(** ** Printing *)

(** [print_quoted_string] of [zconf.y]: a backslash before each quote. *)
Fixpoint escape_quotes (s : string) : string :=
  match s with
  | EmptyString => EmptyString
  | String c r => if isc c dq then String bs (String dq (escape_quotes r)) else String c (escape_quotes r)
  end.
Definition print_quoted_string (s : string) : string := String dq (escape_quotes s +:+ String dq "").

Definition operator_text (t : token) : string :=
  match t with
  | T_AND => "&&" | T_OR => "||" | T_OPEN_PAREN => "(" | T_CLOSE_PAREN => ")" | T_NOT => "!" | T_EQUAL => "=" | T_UNEQUAL => "!="
  | _ => ""
  end.

(** The lines of a help text, behind a tab each. *)
Fixpoint help_out (bol : bool) (t : string) : string :=
  match t with
  | EmptyString => EmptyString
  | String c r =>
      if is_nl c then String c (help_out true r)
      else if bol then String "009" (String c (help_out false r)) else String c (help_out false r)
  end.

Definition lexeme_out (l : lexeme) : string :=
  match l with
  | LId id => kid_name id
  | LStr T_WORD_QUOTE s => print_quoted_string s
  | LStr _ s => s
  | LTok t => operator_text t
  end.
Definition is_nil {A} (l : list A) : bool := match l with [] => true | _ => false end.
Fixpoint out (bol : bool) (ls : list lexeme) : string :=
  match ls with
  | [] => EmptyString
  | LTok T_EOL :: r => String nl (out true r)
  | LStr T_HELPTEXT t :: r => help_out true t +:+ (if is_nil r then EmptyString else String nl "") +:+ out true r
  | l :: r => (if bol then lexeme_out l else String " " (lexeme_out l)) +:+ out false r
  end.

(** ** Sequences that have a text *)

Definition word_ok (w : string) : bool :=
  negb (bool_decide (w = EmptyString)) && all_chars is_word w && negb (bool_decide (w = "---"%string)) &&
  match kconf_id_lookup w with Some id => negb (kid_param id) | None => true end.
Definition id_ok (id : kconf_id) : bool := bool_decide (kconf_id_lookup (kid_name id) = Some id).
Definition param_ok (l : lexeme) : bool :=
  match l with
  | LId id => id_ok id && kid_param id
  | LStr T_WORD w => word_ok w
  | LStr T_WORD_QUOTE s => without [bs; nl; NUL] s
  | LTok (T_AND | T_OR | T_OPEN_PAREN | T_CLOSE_PAREN | T_NOT | T_EQUAL | T_UNEQUAL) => true
  | _ => false
  end.
(** A line of a help text: spaces, and then something else; [first]: no spaces. *)
Fixpoint help_line_ok (first : bool) (t : string) : bool :=
  match t with
  | EmptyString => false
  | String c r => if isc c " " then negb first && help_line_ok first r else negb (is_blank c) && negb (is_nl c) && without [NUL] t
  end.
Fixpoint help_text_ok_f (n : nat) (first : bool) (t : string) : bool :=
  match n with
  | O => false
  | S n =>
      let '(a, b) := break_at is_nl t in
      (bool_decide (a = EmptyString) || help_line_ok first a) &&
      match b with String _ r => help_text_ok_f n (first && bool_decide (a = EmptyString)) r | EmptyString => true end
  end.
Definition help_text_ok (t : string) : bool := help_text_ok_f (S (String.length t)) true t.

(** At the start of a line, in a line ([true]: that is [help] so far), or
    where a help text is. *)
Inductive mode : Set := Bol | InLine (help : bool) | Help.
Fixpoint lex_ok (m : mode) (ls : list lexeme) : bool :=
  match m, ls with
  | Bol, [] => true
  | Bol, LTok T_EOL :: r => lex_ok Bol r
  | Bol, LId id :: r =>
      id_ok id && kid_command id &&
      lex_ok (InLine (bool_decide (kid_token id = T_HELP))) r
  | InLine h, LTok T_EOL :: r => lex_ok (if h then Help else Bol) r
  | InLine _, l :: r => param_ok l && lex_ok (InLine false) r
  | Help, LStr T_HELPTEXT t :: r => help_text_ok t && match r with [] | LId _ :: _ => lex_ok Bol r | _ => false end
  | _, _ => false
  end.

Definition next_mode (m : mode) (l : lexeme) : mode :=
  match m, l with
  | Bol, LId id => InLine (bool_decide (kid_token id = T_HELP))
  | InLine h, LTok T_EOL => if h then Help else Bol
  | InLine _, _ => InLine false
  | _, _ => Bol
  end.
Lemma lex_ok_next m l r : lex_ok m (l :: r) = true → lex_ok (next_mode m l) r = true.
Proof.
  destruct m as [|h|], l as [id|t u|t]; simpl; try done.
  - rewrite !andb_true_iff. tauto.
  - by destruct t.
  - rewrite !andb_true_iff. tauto.
  - rewrite !andb_true_iff. tauto.
  - destruct t; rewrite ?andb_true_iff; tauto.
  - destruct t; try done. rewrite andb_true_iff. intros [_ H]. destruct r as [|[] ?]; done.
Qed.

(** ** Scanning *)

Section Print.
Context (junk : nat → ascii).

Lemma mthen_modify {St B} (g : St → St) (k : () → M St B) s : mthen (mmodify g) k s = k () (g s).
Proof. done. Qed.

(** A call of the scanner with enough fuel. *)
Definition scans (str : ascii) (s : scanner) (l : option lexeme) (s' : scanner) : Prop :=
  ∃ n, zconflex_f junk n str s = Done (l, s').
Lemma scans_again str s str' s1 l s' : step junk str s = Done (Again str', s1) → scans str' s1 l s' → scans str s l s'.
Proof. intros E [n H]. exists (S n). simpl. unfold mthen. by rewrite E. Qed.
Lemma scans_return str s l s' : step junk str s = Done (Return l, s') → scans str s (Some l) s'.
Proof. intros E. exists 1. simpl. unfold mthen. by rewrite E. Qed.
Lemma scans_zconflex s l s' : scans NUL s l s' → zconflex junk s = Done (l, s').
Proof. intros [n H]. by apply (zconflex_result junk n). Qed.

(** The files below, each the parent of the one before. *)
Fixpoint links (l : list file) (f : string) (below : list (string * string)) : Prop :=
  match below with
  | [] => ∃ x, find_file f l = Some x ∧ fl_parent x = None
  | (g, _) :: r => (∃ x, find_file f l = Some x ∧ fl_parent x = Some g) ∧ links l g r
  end.
Lemma links_find l f below : links l f below → ∃ x, find_file f l = Some x ∧ fl_parent x = fst <$> head below.
Proof. destruct below as [|[g t] r]; simpl; [done|]. by intros [H _]. Qed.
Lemma links_ext l l' f below :
  (∀ g x, find_file g l = Some x → ∃ x', find_file g l' = Some x' ∧ fl_parent x' = fl_parent x) → links l f below → links l' f below.
Proof.
  intros H. revert f. induction below as [|[g t] r IH]; intros f; simpl.
  - intros (x & X & P). destruct (H f x X) as (x' & X' & P'). exists x'. by rewrite P'.
  - intros [(x & X & P) Li]. split; [|by apply IH]. destruct (H f x X) as (x' & X' & P'). exists x'. by rewrite P'.
Qed.

(** The scanner in file [f] above the files and texts [below]; the files
    [unread] were not read. *)
Context (f : string) (below : list (string * string)) (unread : list string).
Record stands (c : start_condition) (t : string) (s : scanner) : Prop := {
  st_start : sc_start s = c;
  st_in : sc_in s = t;
  st_bufs : sc_bufs s = Some (map snd below);
  st_file : sc_file s = Some f;
  st_list : links (sc_file_list s) f below;
  st_unread : Forall (λ g, fresh (sc_file_list s) g = true) unread;
}.
Lemma stands_in c t s r : stands c t s → stands c r (sc_set_in r s).
Proof. intros []. by split. Qed.
Lemma stands_start c t s c' : stands c t s → stands c' t (sc_set_start c' s).
Proof. intros []. by split. Qed.
Lemma stands_text c t s b : stands c t s → stands c t (sc_set_text b s).
Proof. intros []. by split. Qed.
Lemma stands_pos c t s p : stands c t s → stands c t (sc_set_pos p s).
Proof. intros []. by split. Qed.
Lemma stands_ts c t s a b : stands c t s → stands c t (sc_set_ts a b s).
Proof. intros []. by split. Qed.
Lemma stands_lineno c t s : stands c t s → ∃ l, lineno_incr s = Done ((), sc_set_files l s) ∧ stands c t (sc_set_files l s).
Proof.
  intros [? ? ? F Li Un]. destruct (links_find _ _ _ Li) as (x & X & _). unfold lineno_incr. rewrite (mthen_done _ _ _ _ _ (current_is s f F)), (upd_file_ok _ _ _ _ X).
  eexists. split; [done|]. split; [done..| |]; simpl.
  - apply (links_ext (sc_file_list s)); [|done]. intros g y Y. rewrite find_file_upd by done. rewrite Y. simpl. eexists. split; [done|]. by case_bool_decide.
  - apply (Forall_impl _ _ _ Un). intros g. unfold fresh. rewrite find_file_upd by done. destruct (find_file g (sc_file_list s)); [|done]. simpl. by case_bool_decide.
Qed.
Lemma stands_step c t s str : stands c t s → step junk str s =
  match c with
  | INITIAL => step_initial str | COMMAND => step_command str | PARAM => step_param junk str
  | STRING => step_string junk str | HELP => step_help junk str
  end s.
Proof. intros [C _ _ _ _ _]. unfold step, mthen, mgets. by rewrite C. Qed.
Lemma stands_gets {B} c t s (k : string → L B) : stands c t s → mthen (mgets sc_in) k s = k t s.
Proof. intros [_ I _ _ _ _]. unfold mthen, mgets. by rewrite I. Qed.

Lemma end_line_run c t r s : stands c t s → ∃ s', end_line r s = Done (Return (LTok T_EOL), s') ∧ stands c r s'.
Proof.
  intros S. unfold end_line, mthen at 1, advance, mmodify. destruct (stands_lineno c r (sc_set_in r s)) as (l & E & S'); [by apply (stands_in _ t)|].
  rewrite (mthen_done _ _ _ _ _ E). by eexists.
Qed.

(** An empty line, and the end of a line. *)
Lemma scan_eol_bol r s : stands INITIAL (String nl r) s → ∃ s', scans NUL s (Some (LTok T_EOL)) s' ∧ stands INITIAL r s'.
Proof.
  intros S. destruct (end_line_run _ _ r s S) as (s' & E & S'). exists s'. split; [|done]. apply scans_return.
  rewrite (stands_step _ _ _ _ S). unfold step_initial. by rewrite (stands_gets _ _ _ _ S).
Qed.
Lemma scan_eol r s : stands PARAM (String nl r) s → ∃ s', scans NUL s (Some (LTok T_EOL)) s' ∧ stands INITIAL r s'.
Proof.
  intros S. destruct (end_line_run _ _ r _ (stands_start _ _ _ INITIAL S)) as (s' & E & S'). exists s'. split; [|done]. apply scans_return.
  rewrite (stands_step _ _ _ _ S). unfold step_param. by rewrite (stands_gets _ _ _ _ S).
Qed.

(** What follows in a line. *)
Definition ends_word (t : string) : bool := starts (λ c, isc c " " || is_nl c) t.
Lemma ends_word_stop g t : g " "%char = false → g nl = false → ends_word t = true → starts (λ c, negb (g c)) t = true.
Proof.
  intros H1 H2. destruct t as [|c t]; [done|]. simpl. rewrite orb_true_iff. intros [E%isc_true|E%isc_true]; subst c; by rewrite ?H1, ?H2.
Qed.
Lemma span_word g w t : all_chars g w = true → g " "%char = false → g nl = false → ends_word t = true → span g (w +:+ t) = (w, t).
Proof.
  intros A H1 H2 E. apply break_app; [|right; by apply (ends_word_stop g)]. revert A. apply all_chars_mono. intros c. by rewrite negb_involutive.
Qed.

Lemma id_names : forallb (λ id, all_chars is_n (kid_name id) && negb (bool_decide (kid_name id = EmptyString))) kconf_ids = true.
Proof. vm_compute. reflexivity. Qed.
Lemma id_name id : id_ok id = true → all_chars is_n (kid_name id) = true ∧ kid_name id ≠ EmptyString.
Proof.
  intros H%bool_decide_eq_true. apply find_some in H as [Hin _]. pose proof (proj1 (forallb_forall _ _) id_names id Hin) as H.
  apply andb_true_iff in H as [H1 H2]. split; [done|]. apply negb_true_iff, bool_decide_eq_false in H2. done.
Qed.
Lemma n_first c : is_n c = true → is_blank c = false ∧ is_nl c = false ∧ isc c "#" = false.
Proof.
  intros H. split_and!; apply not_true_iff_false; intros E.
  - apply orb_true_iff in E as [E%isc_true|E%isc_true]; by subst c.
  - by apply isc_true in E as ->.
  - by apply isc_true in E as ->.
Qed.

(** The command a line begins with. *)
Lemma scan_command id r s : id_ok id = true → kid_command id = true → ends_word r = true → stands INITIAL (kid_name id +:+ r) s →
  ∃ s', scans NUL s (Some (LId id)) s' ∧ stands PARAM r s'.
Proof.
  intros I C E S. destruct (id_name id I) as [A N]. apply bool_decide_eq_true in I.
  destruct (kid_name id) as [|c w] eqn:W; [done|]. simpl in A. pose proof A as Aw. apply andb_true_iff in A as [Hc _]. destruct (n_first c Hc) as (B & Hl & H).
  set (s1 := sc_set_start COMMAND (sc_set_in (String c w +:+ r) s)).
  assert (S1 : stands COMMAND (String c w +:+ r) s1) by (apply (stands_start INITIAL), (stands_in _ (String c w +:+ r)), S).
  set (s2 := sc_set_start PARAM (sc_set_in r s1)).
  assert (S2 : stands PARAM r s2) by (apply (stands_start COMMAND), (stands_in _ (String c w +:+ r)), S1).
  destruct (links_find _ _ _ (st_list _ _ _ S2)) as (x & X & _).
  exists (sc_set_pos (Some f, fl_lineno x) s2). split; [|by apply stands_pos].
  eapply scans_again with (s1 := s1).
  - rewrite (stands_step _ _ _ _ S). unfold step_initial. rewrite (stands_gets _ _ _ _ S). unfold span. simpl. rewrite B. simpl. by rewrite Hl, H.
  - apply scans_return. rewrite (stands_step _ _ _ _ S1). unfold step_command. rewrite (stands_gets _ _ _ _ S1).
    change (String c w +:+ r) with (String c (w +:+ r)). lazy beta iota. rewrite Hl, Hc. change (String c (w +:+ r)) with (String c w +:+ r). rewrite (span_word is_n (String c w) r); [|done..].
    unfold advance, BEGIN. rewrite !mthen_modify. fold s2.
    rewrite (mthen_done _ _ _ _ _ (current_is s2 f (st_file _ _ _ S2))), (mthen_done _ _ _ _ _ (get_file_is s2 f x X)), I, C. done.
Qed.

+ + + +

# [DIRECTIONS]
Would you quote everything above from the line containing "k s = k t s." down to the line containing "intros A H1"? Include both of those lines and nothing else.

# [SOLVED EXERCISE]
Lemma stands_gets {B} c t s (k : string → L B) : stands c t s → mthen (mgets sc_in) k s = k t s.
Proof. intros [_ I _ _ _ _]. unfold mthen, mgets. by rewrite I. Qed.

Lemma end_line_run c t r s : stands c t s → ∃ s', end_line r s = Done (Return (LTok T_EOL), s') ∧ stands c r s'.
Proof.
  intros S. unfold end_line, mthen at 1, advance, mmodify. destruct (stands_lineno c r (sc_set_in r s)) as (l & E & S'); [by apply (stands_in _ t)|].
  rewrite (mthen_done _ _ _ _ _ E). by eexists.
Qed.

(** An empty line, and the end of a line. *)
Lemma scan_eol_bol r s : stands INITIAL (String nl r) s → ∃ s', scans NUL s (Some (LTok T_EOL)) s' ∧ stands INITIAL r s'.
Proof.
  intros S. destruct (end_line_run _ _ r s S) as (s' & E & S'). exists s'. split; [|done]. apply scans_return.
  rewrite (stands_step _ _ _ _ S). unfold step_initial. by rewrite (stands_gets _ _ _ _ S).
Qed.
Lemma scan_eol r s : stands PARAM (String nl r) s → ∃ s', scans NUL s (Some (LTok T_EOL)) s' ∧ stands INITIAL r s'.
Proof.
  intros S. destruct (end_line_run _ _ r _ (stands_start _ _ _ INITIAL S)) as (s' & E & S'). exists s'. split; [|done]. apply scans_return.
  rewrite (stands_step _ _ _ _ S). unfold step_param. by rewrite (stands_gets _ _ _ _ S).
Qed.

(** What follows in a line. *)
Definition ends_word (t : string) : bool := starts (λ c, isc c " " || is_nl c) t.
Lemma ends_word_stop g t : g " "%char = false → g nl = false → ends_word t = true → starts (λ c, negb (g c)) t = true.
Proof.
  intros H1 H2. destruct t as [|c t]; [done|]. simpl. rewrite orb_true_iff. intros [E%isc_true|E%isc_true]; subst c; by rewrite ?H1, ?H2.
Qed.
Lemma span_word g w t : all_chars g w = true → g " "%char = false → g nl = false → ends_word t = true → span g (w +:+ t) = (w, t).
Proof.
  intros A H1 H2 E. apply break_app; [|right; by apply (ends_word_stop g)]. revert A. apply all_chars_mono. intros c. by rewrite negb_involutive.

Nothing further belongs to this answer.